:: Information given
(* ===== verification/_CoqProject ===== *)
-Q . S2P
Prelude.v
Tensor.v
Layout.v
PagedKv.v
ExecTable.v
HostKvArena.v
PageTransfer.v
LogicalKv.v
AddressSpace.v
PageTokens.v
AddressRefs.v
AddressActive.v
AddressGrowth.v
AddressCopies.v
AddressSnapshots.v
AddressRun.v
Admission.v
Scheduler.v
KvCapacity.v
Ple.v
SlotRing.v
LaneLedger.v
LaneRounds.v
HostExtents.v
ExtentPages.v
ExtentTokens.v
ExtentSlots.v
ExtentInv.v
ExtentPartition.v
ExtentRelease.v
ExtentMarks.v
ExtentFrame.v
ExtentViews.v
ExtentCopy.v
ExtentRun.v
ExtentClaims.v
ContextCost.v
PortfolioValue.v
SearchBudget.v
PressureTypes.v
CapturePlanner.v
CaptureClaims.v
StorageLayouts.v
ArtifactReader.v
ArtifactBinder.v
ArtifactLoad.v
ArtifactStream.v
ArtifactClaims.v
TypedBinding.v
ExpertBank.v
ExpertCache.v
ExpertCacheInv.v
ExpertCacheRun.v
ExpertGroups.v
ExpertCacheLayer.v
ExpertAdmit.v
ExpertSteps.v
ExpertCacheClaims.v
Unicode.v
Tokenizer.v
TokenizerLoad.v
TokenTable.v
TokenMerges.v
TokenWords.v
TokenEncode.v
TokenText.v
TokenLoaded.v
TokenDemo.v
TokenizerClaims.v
::::
What to work on
Exactly reproduce the line containing "ExtentMarks.v" and all lines after it in the material, stopping only at the end.

Exercise answer
ExtentMarks.v
ExtentFrame.v
ExtentViews.v
ExtentCopy.v
ExtentRun.v
ExtentClaims.v
ContextCost.v
PortfolioValue.v
SearchBudget.v
PressureTypes.v
CapturePlanner.v
CaptureClaims.v
StorageLayouts.v
ArtifactReader.v
ArtifactBinder.v
ArtifactLoad.v
ArtifactStream.v
ArtifactClaims.v
TypedBinding.v
ExpertBank.v
ExpertCache.v
ExpertCacheInv.v
ExpertCacheRun.v
ExpertGroups.v
ExpertCacheLayer.v
ExpertAdmit.v
ExpertSteps.v
ExpertCacheClaims.v
Unicode.v
Tokenizer.v
TokenizerLoad.v
TokenTable.v
TokenMerges.v
TokenWords.v
TokenEncode.v
TokenText.v
TokenLoaded.v
TokenDemo.v
TokenizerClaims.v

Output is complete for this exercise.